The principle of convolution network
1. Motivation
The convolution neural network (CNN) is a variant of the multi-layer perceptron (MLP), which evolved from the concept of biology. From the visual cortex of the cat's early Hubel and Wiesel research work, we know that in the visual cortex are scattered, a complex of cells, these cells on the outside of the input part is very sensitive, they are called the "receptive field" (cell), they are in some way to cover the whole field of vision. Some of these cells as they filter, the input image is part of sensitive, so spatial information can better explore natural images for the purpose of.
In addition, there are two types of cells related to the visual cortex, S cells (Simple Cell) and C (Complex Cell) cells. S cells in the maximally receptive fields itself for similar forms of stimulation in the image edge response, while C cells have more receptive fields, it can stimulate space position of the image in the form of stopping precise positioning.
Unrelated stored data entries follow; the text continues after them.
(** [try { const response = await request; const img =
    extractInlineImage(response); if (img) return img; } catch (err) {}]:
    the image that is returned, if one is. *)
Definition tryImage (request : string -> R -> Completion GenAI.Response * R)
    (apiKey : string) (r : R) : option string * R :=
  let '(c, r') := request apiKey r in
  (match c with
   | Normal response =>
       match extractInlineImage response with
       | Some img => if JsString.truthy img then Some img else None
       | None => None
       end
   | Throw _ => None
   end, r').

(** The closure that [generateCategoryIcon] hands to [executeWithRetry]. *)
Definition categoryIconCall : Operation (option string) :=
  fun ls r =>
    let apiKey := ApiKeyManager.getActiveKey ls in
    ifKey apiKey
      (Throw (newError NO_KEY), r, [])
      (fun apiKey =>
         match tryImage requestIcon apiKey r with
         | (Some img, r1) => (Normal (Some img), r1, [apiKey])
         | (None, r1) =>
             match tryImage requestIconFallback apiKey r1 with
             | (Some img, r2) => (Normal (Some img), r2, [apiKey; apiKey])
             | (None, r2) =>
                 let '(c, r3, sent) := generateSVGIcon ls r2 in
                 (c, r3, [apiKey; apiKey] ++ sent)
             end
         end).

Definition generateCategoryIcon : Exec (option string) :=
  executeWithRetry categoryIconCall 2 2000.

End CategoryIcon.

(** ** The analysis of a blueprint image ([metadataService.ts]) *)

Section ImageAnalysis.

Context {Metadata : Type}.

(** The request of [analyzeImageWithAI] with the decoding of its answer,
    which may throw. *)
Variable requestAnalysis : string -> R -> Completion Metadata * R.

Definition NO_KEY_AVAILABLE : string := "No API key available".

(** [analyzeImageWithAI]: it checks the active entry, not its secret, and
    calls the backend once, outside of [executeWithRetry]. *)
Definition analyzeImageWithAI : Exec (option Metadata) :=
  tryCatch
    (fun w =>
       match ApiKeyManager.getActive (storage w) with
       | None => throw (newError NO_KEY_AVAILABLE) w
       | Some activeKey =>
           let '(c, r) := requestAnalysis (key activeKey) (backend w) in
           (match c with
            | Normal parsed => Normal (Some parsed)
            | Throw e => Throw e
            end,
            {| storage := storage w; backend := r |},
            [EvRemote (key activeKey)])
       end)
    (fun error => ret None).
(** * CV question answering: the vector index and the retrieval orchestrator

    A shallow embedding of [services/faiss_index.py], [services/embedding.py]
    and [services/query_agent.py] and of the indexing step of
    [routes/upload.py], and the properties of the specification that are
    about them.

    Conventions of the embedding.
    - A Python call that may raise returns a [result]; [try ... except] is
      [try_except].  A method that mutates [self] takes the object and
      returns the new object next to its result.
    - numpy [float32]/[float64] scalars are modelled by the rationals [Q]:
      rounding and the special values (inf, nan) are outside the model.
    - [str(n)] on an integer is stdpp's [pretty].
    - A disk is a finite map from paths to file contents.  What
      [faiss.write_index], [faiss.read_index], [json.dump] and [json.load]
      write and read is an interface ([Serialisers]); a property that needs
      them to read back what they wrote says so. *)

From Stdlib Require Import ZArith QArith Qabs Ascii String List Sorted Lia.
From stdpp Require Import base gmap strings list sorting pretty.

Local Open Scope string_scope.
Local Open Scope list_scope.

(** ** Python preliminaries *)

Inductive exn_class : Set :=
| AssertionError | ValueError | ZeroDivisionError | RuntimeError | APIError.

(** An exception object: its class and [str(e)]. *)
Record exn : Set := Exn { exn_cls : exn_class; exn_str : string }.

Inductive result (A : Type) : Type :=
| Ok (a : A)
| Raise (e : exn).
Arguments Ok {A} a.
Arguments Raise {A} e.

(** Sequencing: the first exception raised ends the block. *)
Global Instance result_ret : MRet result := fun A a => Ok a.
Global Instance result_bind : MBind result := fun A B k r =>
  match r with
  | Ok a => k a
  | Raise e => Raise e
  end.

Global Instance result_fmap : FMap result := fun A B f r =>
  match r with
  | Ok a => Ok (f a)
  | Raise e => Raise e
  end.

(** [try: body except Exception as e: handler e] *)
Definition try_except {A} (body : result A) (handler : exn -> result A)
  : result A :=
  match body with
  | Ok a => Ok a
  | Raise e => handler e
  end.

(** [assert c] with no message. *)
Definition py_assert (c : bool) : result unit :=
  if c then Ok tt else Raise (Exn AssertionError EmptyString).

(** [l[:k]] for a Python integer [k] (a negative [k] counts from the end). *)
Definition py_slice_to {A} (l : list A) (k : Z) : list A :=
  if (0 <=? k)%Z then take (Z.to_nat k) l
  else take (Z.to_nat (Z.of_nat (length l) + k)) l.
The visual cortex, as the most powerful visual system known at present, is widely concerned. The academic category presents a number of neural Apocalypse models. For example, NeoCognitron [Fukushima], HMAX [Serre07], and the key LeNet-5 [LeCun98] to be discussed in this tutorial.
2. Dense cohesion
CNNs enhances the spatial part association information of natural images (Local Connectivity Pattern) by enhancing the partial join form between adjacent nodes in the neural network. The nodes of the M hidden layer are part of the subset of the nodes of the M-1 layer, and have the nodes of the spatial continuous visual receptive field (that is, a part of the M-1 layer nodes. The local nodes are adjacent to the M-1 layer). The following diagram can be used to represent this connection.
Here's a picture depiction
It is assumed that the M-1 layer is the input layer of the retina (the natural image bears). According to the above depiction, neurons in the m layer above the M-1 level have 3 receptive fields of width, m layer, and each node converts 3 adjacent nodes in the next retinal layer. The nodes of the m+1 layer have similar join properties to the nodes on the next layer, so the nodes of the m+1 layer are still connected with 3 adjacent nodes in the m layer, but the number of join on the input layer (retinal layer) becomes more and more, and in this picture, it is 5. This structure constructs the corresponding to the input producing the strongest response into a partial form of space (because each upper level node only responds to the lower nodes of the join part in the receptive field). According to the above figure, multi-storey stacking constitutes a filter (no longer linear), and it becomes more global (including a large pixel space). For example, in the above picture, the m+1 layer can stop coding for a nonlinear feature with a width of 5 (in terms of pixel space).
3. Weight sharing
In CNNs, every dense filter hi is superimposed repeatedly in the whole receptive field. These repeated nodes form a feature map (feature map), which can share the same parameters, such as the same weight matrix and bias vector.
Here's a picture depiction
In the above picture, three hidden layer nodes belonging to the same feature graph are restricted to the same color because the requirements share the same weight of the same color. Here, the gradient descent algorithm can still be used to exercise these shared parameters, and only a little change is needed on the root of the original algorithm. The gradient of shared weights can simply sum up the gradient of shared parameters.